That's a simple kind of issue, but think about this: if pretty much everyone valued the same courtesy at the table, the staff would know what to do and other guests would not go hungry. Without that shared courtesy, you need extra rules ("One plate only: no seconds"), and then little exceptions ("Can I take some rolls back to my sick wife?") and on and on.

This interplay of rules and courtesies is as invisible as the air to you when you grow up with nothing else. What you need is a new vantage point to view them. History is one such, but often a little attenuated because so many details never got recorded. Spending time (not just a few days, or just eating in ethnic restaurants and watching foreign films) in another culture is better.

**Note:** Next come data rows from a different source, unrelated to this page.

Lemma ok_subset m f : ok f -> (forall n p, m !! n = Some p -> exists n', files f !! n' = Some p) ->
  (forall n, is_Some (m !! n) -> (MountpointFs.slash ∉ n) /\ name_ok n) -> ok (set_files m f).
Proof.
  intros Hf Hm Hn. split; cbn [files devices inodeCount filesystemId set_files].
  - intros n p Hp. destruct (Hm n p Hp) as [n' Hp']. exact (known f Hf n' p Hp').
  - intros a b p q d e Ha Hb. destruct (Hm a p Ha) as [a' Ha'], (Hm b q Hb) as [b' Hb']. by apply (distinct f Hf a' b').
  - apply (count_bound f Hf).
  - done.
Qed.

Lemma ok_delete n f : ok f -> ok (set_files (delete n (files f)) f).
Proof.
  intros Hf. apply ok_subset; [done|..].
  - intros a p [_ Ha]%lookup_delete_Some. by exists a.
  - intros a [p [_ Ha]%lookup_delete_Some]. apply (names_ok f Hf). by exists p.
Qed.

Lemma ok_new p m d f : ok f -> devices f !! p = None -> ok (new_device p m d f).
Proof.
  intros Hf Hp. assert (Hne : forall n q, files f !! n = Some q -> q <> p) by (intros n q Hq ->; destruct (known f Hf n p Hq) as (? & ? & _); congruence).
  split; cbn [files devices inodeCount filesystemId new_device].
  - intros n q Hq. destruct (known f Hf n q Hq) as (e & He & Hr). exists e. rewrite lookup_insert_ne by (symmetry; by eapply Hne). done.
  - intros a b q r e g Ha Hb. rewrite !lookup_insert_ne by (symmetry; by eapply Hne). by apply (distinct f Hf a b).
  - apply (count_bound f Hf).
  - apply (names_ok f Hf).
Qed.

Lemma ok_add n p f :
  ok f -> is_Some (devices f !! p) -> name_ok n -> inodeCount f < INT_MAX ->
  exists r f', addDevice (Some n) (Some p) f = Done (r, f') /\ ok f' /\ inodeCount f' <= inodeCount f + 1.
Proof.
  intros Hf [d Hd] Hn Hc. unfold addDevice.   replace (name_refused (Some n)) with (has_slash n) by (by destruct n; [destruct Hn|]).
  destruct (has_slash n) eqn:Hs; [eexists _, _; split; [done|split; [done|lia]]|]. cbn [deref mbind outcome_bind].
  destruct (files f !! n) eqn:Hfn; [eexists _, _; split; [done|split; [done|lia]]|]. rewrite Hd. cbn [deref mbind outcome_bind].
  pose proof (count_bound f Hf) as Hcb. unfold rootDirInode, INT_MAX in *.
  assert (Hi : next_inode (inodeCount f) = inodeCount f + 1) by (apply wrapS_small; lia).
  assert (Hu : u32 (inodeCount f) = inodeCount f) by (apply wrapU_small; lia).
  eexists _, _. split; [done|]. split; [|cbn [inodeCount]; lia]. split; cbn [files devices inodeCount filesystemId].
  all: rewrite ?Hi, ?Hu.
  - intros a q. rewrite lookup_insert. case_decide as Ha; intros Hq.
    + injection Hq as <-. eexists. rewrite lookup_insert_eq. split; [done|]. split; cbn; [done|]. unfold rootDirInode. lia.
    + destruct (known f Hf a q Hq) as (e & He & Hdev & Hino). rewrite lookup_insert. case_decide; subst.
      * eexists. split; [done|]. split; cbn; [done|]. unfold rootDirInode. lia.
      * exists e. split; [done|]. split; cbn; [done|]. lia.
  - assert (Hkey : forall a q e, <[n:=p]> (files f) !! a = Some q -> <[p:=setFileInfo (inodeCount f) (filesystemId f) d]> (devices f) !! q = Some e ->
      q = p /\ d_st_ino e = inodeCount f \/ q <> p /\ d_st_ino e < inodeCount f /\ (exists a, files f !! a = Some q) /\ devices f !! q = Some e).
    { intros a q e. rewrite !lookup_insert. repeat case_decide; intros Ha He; simplify_eq; auto.
      right. destruct (known f Hf a q Ha) as (e' & He' & _ & Hino). rewrite He in He'. injection He' as <-. split_and!; [done|lia|by exists a|done]. }
    intros a b q r e g Ha Hb He Hg Heq. destruct (Hkey a q e Ha He) as [[-> Hqe]|(Hq & Hqe & [a' Ha'] & He')], (Hkey b r g Hb Hg) as [[-> Hrg]|(Hr & Hrg & [b' Hb'] & Hg')];
      try done; try lia. by apply (distinct f Hf a' b' q r e g).
  - unfold rootDirInode, INT_MAX. lia.
  - intros a. rewrite lookup_insert. case_decide; [|apply (names_ok f Hf)]. subst. intros _. split; [by apply MountpointFs.has_slash_false|done].
Qed.

Lemma ok_rename a b f : ok f -> a <> b -> name_ok b -> exists r f', rename a b f = Done (r, f') /\ ok f' /\ inodeCount f' = inodeCount f.
Proof.
  intros Hf Hab Hb. unfold rename. destruct (files f !! a) as [p|] eqn:Ha; [|by eexists _, _]. destruct (has_slash b) eqn:Hs; [by eexists _, _|].
  rewrite lookup_delete_ne by done. rewrite Ha. cbn [deref mbind outcome_bind]. eexists _, _. split; [done|]. split; [|done].
  apply ok_subset; [done|..].
  - intros n q [_ Hq]%lookup_delete_Some. revert Hq. rewrite lookup_insert. case_decide; [intros [= <-]; by exists a|].
    intros [_ Hq]%lookup_delete_Some. by exists n.
  - intros n [q [_ Hq]%lookup_delete_Some]. revert Hq. rewrite lookup_insert. case_decide; [|intros [_ Hq]%lookup_delete_Some; apply (names_ok f Hf); by exists q].
    subst. intros _. split; [by apply MountpointFs.has_slash_false|done].
Qed.

Lemma ok_step x f : ok f -> op_ok x f -> inodeCount f < INT_MAX -> exists f', step x f = Done f' /\ ok f' /\ inodeCount f' <= inodeCount f + 1.
Proof.
  intros Hf Hx Hc. assert (Hle : inodeCount f <= inodeCount f + 1) by lia. destruct x as [p m d|n p|n|n|a b]; cbn [step op_ok] in *.
  - eexists. split; [done|]. split; [by apply ok_new|done].
  - destruct Hx as [Hp Hn]. destruct (ok_add n p f Hf Hp Hn Hc) as (r & f' & Heq & Hf' & Hi). rewrite Heq. by exists f'.
  - eexists. split; [done|]. unfold remove. destruct n as [|c n]; [by split|]. case_match; [split; [by apply ok_delete|done]|split; [done|done]].
  - eexists. split; [done|]. unfold unlink. case_match; [split; [by apply ok_delete|done]|split; [done|done]].
  - destruct Hx as [Hab Hb]. destruct (ok_rename a b f Hf Hab Hb) as (r & f' & Heq & Hf' & Hi). rewrite Heq. exists f'. split; [done|]. split; [done|lia].
Qed.

Lemma ok_run xs : forall f, ok f -> run_ok xs f -> inodeCount f + Z.of_nat (length xs) <= INT_MAX -> exists f', run xs f = Done f' /\ ok f'.
Proof.
  induction xs as [|x xs IH]; intros f Hf Hxs Hc; [by exists f|]. cbn [length] in Hc. destruct Hxs as [Hx Hxs].
  destruct (ok_step x f Hf Hx ltac:(lia)) as (f' & Hs & Hf' & Hi). cbn [run]. rewrite Hs. cbn [mbind outcome_bind]. apply IH; [done|by apply Hxs|lia].
Qed.

Lemma construct_ok id memory objects : exists f, construct id memory objects = Done f /\ ok f /\ inodeCount f <= 4.
Proof.
  unfold construct. set (f0 := mkDevFs ∅ objects (rootDirInode + 1) id).
  assert (Hadd : forall n f, ok f -> name_ok n -> inodeCount f < INT_MAX -> exists r f',
    addDevice (Some n) (Some (fresh (dom (devices f)))) (new_device (fresh (dom (devices f))) memory STREAM f) = Done (r, f') /\ ok f' /\ inodeCount f' <= inodeCount f + 1).
  { intros n f Hf Hn Hc. apply (ok_add n _ (new_device (fresh (dom (devices f))) memory STREAM f)); [|eexists; apply lookup_insert_eq|done|done]. apply ok_new; [done|]. apply not_elem_of_dom, is_fresh. }
  assert (Hf0 : ok f0).
  { split; cbn [f0 files devices inodeCount]; [intros n p|intros a b p q d e|done|intros n [p Hp]; revert Hp]; by rewrite lookup_empty. }
  assert (Hname : forall n, Forall (fun c => 0 < c < 256) n -> (length n = 4)%nat -> name_ok n).
  { intros n Hn Hl. destruct n as [|c n]; [done|]. split; [done|]. split; [done|]. unfold record_size. by rewrite Hl. }
  destruct (Hadd null_name f0 Hf0) as (r & f1 & E1 & H1 & I1); [apply Hname; [repeat constructor|]; done|done|]. rewrite E1. cbn [mbind outcome_bind].
  cbn [f0 inodeCount] in I1. unfold rootDirInode in I1.
  destruct (Hadd zero_name f1 H1) as (r' & f2 & E2 & H2 & I2); [apply Hname; [repeat constructor|]; done|unfold INT_MAX; lia|]. rewrite E2. cbn [mbind outcome_bind].
  exists f2. split; [done|]. split; [done|lia].
Qed.

(** Adding a device under a new name. *)
Lemma addDevice_new n p d f :
  n <> [] -> has_slash n = false -> files f !! n = None -> devices f !! p = Some d ->
  addDevice (Some n) (Some p) f = Done (true, mkDevFs (<[n:=p]> (files f)) (<[p:=setFileInfo (u32 (inodeCount f)) (filesystemId f) d]> (devices f))
                                                (next_inode (inodeCount f)) (filesystemId f)).
Proof. intros Hn Hs Hf Hd. unfold addDevice. destruct n; [done|]. cbn [name_refused deref mbind outcome_bind]. by rewrite Hs, Hf, Hd. Qed.

Lemma construct_names id memory objects :
  exists f x y, construct id memory objects = Done f /\ files f = <[zero_name:=y]> {[null_name:=x]} /\ (forall p, is_Some (objects !! p) -> is_Some (devices f !! p)).
Proof.
  unfold construct. cbn [devices]. set (x := fresh (dom objects)).
  erewrite (addDevice_new null_name x) by (first [done|apply lookup_insert_eq]). cbn [mbind outcome_bind new_device files devices inodeCount filesystemId].
  set (objs := <[x:=_]> (<[x:=_]> objects)). set (y := fresh (dom objs)).
  erewrite (addDevice_new zero_name y) by (first [done|apply lookup_insert_eq]). cbn [mbind outcome_bind new_device files devices inodeCount filesystemId].
  eexists _, x, y. split; [done|]. split; [done|]. intros p Hp. cbn [devices]. unfold objs. rewrite !lookup_insert_is_Some'. auto.
Qed.

(** ** Names, devices and listings *)
Lemma map_exec_gives {A B} (g : A -> exec B) l : (forall x, x ∈ l -> exists y, g x = Done y) -> exists r, map_exec g l = Done r /\ Forall2 (fun x y => g x = Done y) l r.
Proof.
  induction l as [|x l IH]; intros Hg; [by exists []|]. destruct (Hg x ltac:(by left)) as [y Hy]. destruct IH as (r & Hr & Hall); [intros z Hz; apply Hg; by right|].
  exists (y :: r). cbn [map_exec]. rewrite Hy. cbn [mbind outcome_bind]. rewrite Hr. split; [done|by constructor].
Qed.

Lemma lstat_known f n p : ok f -> files f !! n = Some p -> exists d, devices f !! p = Some d /\ registered f d /\ lstat n f = Done (0, Some (device_fstat d)).
Proof.
  intros Hf Hp. destruct (known f Hf n p Hp) as (d & Hd & Hr). exists d. split; [done|]. split; [done|].
  destruct (names_ok f Hf n ltac:(by exists p)) as [_ [Hne _]]. unfold lstat. destruct n; [done|]. by rewrite Hp, Hd.
Qed.
(* ===== verification/FatLocks.v ===== *)
(** * Open files of a FAT volume

    The table of open objects of [filesystem/fat32/ff.cpp] ([FATFS::Files]):
    [chk_lock], [enq_lock], [inc_lock], [dec_lock], [clear_lock], and what
    [f_open], [f_close], [f_opendir], [f_closedir], [f_unlink] and [f_rename] do with
    it.  What they find on the disk is given with each call.  The table refines a
    map from the open file objects to what they have open and whether to write it. *)
From S2P Require Import Prelude Errors.

Local Open Scope Z_scope.

Module FatLocks.

(** [FRESULT], the codes that are used. *)
Definition FR_OK : Z := 0.
Definition FR_INT_ERR : Z := 2.
Definition FR_NO_FILE : Z := 4.
Definition FR_NO_PATH : Z := 5.
Definition FR_INVALID_NAME : Z := 6.
Definition FR_DENIED : Z := 7.
Definition FR_EXIST : Z := 8.
Definition FR_INVALID_OBJECT : Z := 9.
Definition FR_WRITE_PROTECTED : Z := 10.
Definition FR_LOCKED : Z := 16.
Definition FR_NOT_ENOUGH_CORE : Z := 17.
Definition FR_TOO_MANY_OPEN_FILES : Z := 18.

(** Access modes of [f_open]. *)
Definition FA_READ : Z := 0x01.
Definition FA_OPEN_EXISTING : Z := 0x00.
Definition FA_WRITE : Z := 0x02.
Definition FA_CREATE_NEW : Z := 0x04.
Definition FA_CREATE_ALWAYS : Z := 0x08.
Definition FA_OPEN_ALWAYS : Z := 0x10.

Definition FS_LOCK : nat := 8.

(** An object is known by the first cluster of a directory and an index in it. *)
Definition object : Type := Z * Z.
#[export] Instance object_eq_dec : EqDecision object.
Proof. unfold object. solve_decision. Defined.

(** The table is in the volume, so that [fs] is the volume or null. *)
Record FILESEM := mkSem { fs : bool; clu : Z; idx : Z; ctr : Z }.
Abbreviation table := (list FILESEM).
(* ===== verification/Fat32.v ===== *)
(** * The FAT32 filesystem

    Classes [Fat32Fs], [Fat32File] and [Fat32Directory] of
    [filesystem/fat32/fat32.cpp]: the filesystem of the kernel on the FatFs library.
    What the library does is an interface, with what its documentation says as
    laws; its table of open files is FatLocks, its names FatNames.  The mutex is held
    in each function. *)
From stdpp Require Import gmultiset.
From S2P Require Import Prelude Errors Bytes Directories FatLocks.
Import Directories.

Local Open Scope Z_scope.

Module Fat32.

Import FatLocks (FR_OK, FR_NO_FILE, FR_NO_PATH, FR_DENIED, FR_EXIST, FR_WRITE_PROTECTED, FR_LOCKED, FR_NOT_ENOUGH_CORE,
  FR_TOO_MANY_OPEN_FILES, FR_INVALID_OBJECT, FA_READ, FA_WRITE, FA_OPEN_EXISTING, FA_CREATE_ALWAYS, FA_OPEN_ALWAYS).

Definition ENOENT : Z := 2.
Definition EIO : Z := 5.
Definition ENOMEM : Z := 12.
Definition EACCES : Z := 13.
Definition EFAULT : Z := 14.
Definition EBUSY : Z := 16.
Definition EEXIST : Z := 17.
Definition ENOTDIR : Z := 20.
Definition EISDIR : Z := 21.
Definition ENFILE : Z := 23.
Definition ENOSPC : Z := 28.
Definition EROFS : Z := 30.
Definition EOVERFLOW : Z := 139.
Definition DT_REG : Z := 8.

(** [flags] plus one: [O_RDONLY] is [FREAD], [O_WRONLY] is [FWRITE]. *)
Definition FREAD : Z := 1.
Definition FWRITE : Z := 2.
Definition FAPPEND : Z := 0x8.
Definition FCREAT : Z := 0x200.
Definition FTRUNC : Z := 0x400.
Definition has (flags f : Z) : bool := negb (Z.land flags f =? 0).

Definition translateError (ec : Z) : Z :=
  if ec =? FR_OK then 0
  else if (ec =? FR_NO_FILE) || (ec =? FR_NO_PATH) then - ENOENT
  else if ec =? FR_DENIED then - ENOSPC
  else if ec =? FR_EXIST then - EEXIST
  else if ec =? FR_WRITE_PROTECTED then - EROFS
  else if ec =? FR_LOCKED then - EBUSY
  else if ec =? FR_NOT_ENOUGH_CORE then - ENOMEM
  else if ec =? FR_TOO_MANY_OPEN_FILES then - ENFILE
  else - EACCES.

Especially if you are going to be making laws, you need to intimately understand how the courtesies and values and laws interact. Sometimes you get a vicious cycle: eroding courtesies require more laws, and more laws leading to less sense of personal involvement and less courtesy. Sometimes it works like a champ as courtesies and laws mesh smoothly. Switzerland's traffic laws strongly restrict traffic when a pedestrian is in the walk, but the courtesy of pedestrians keeps them from tying up traffic excessively. "No traffic from either direction when someone is even stepping into any part of the walkway" wouldn't work in Madison. I know a few people who'd make a point of sauntering as slowly as they could.

So yes, spending time abroad could make you more aware of what goes into the American culture, and "more of an American." Assuming you haven't become disconnected from your constituents....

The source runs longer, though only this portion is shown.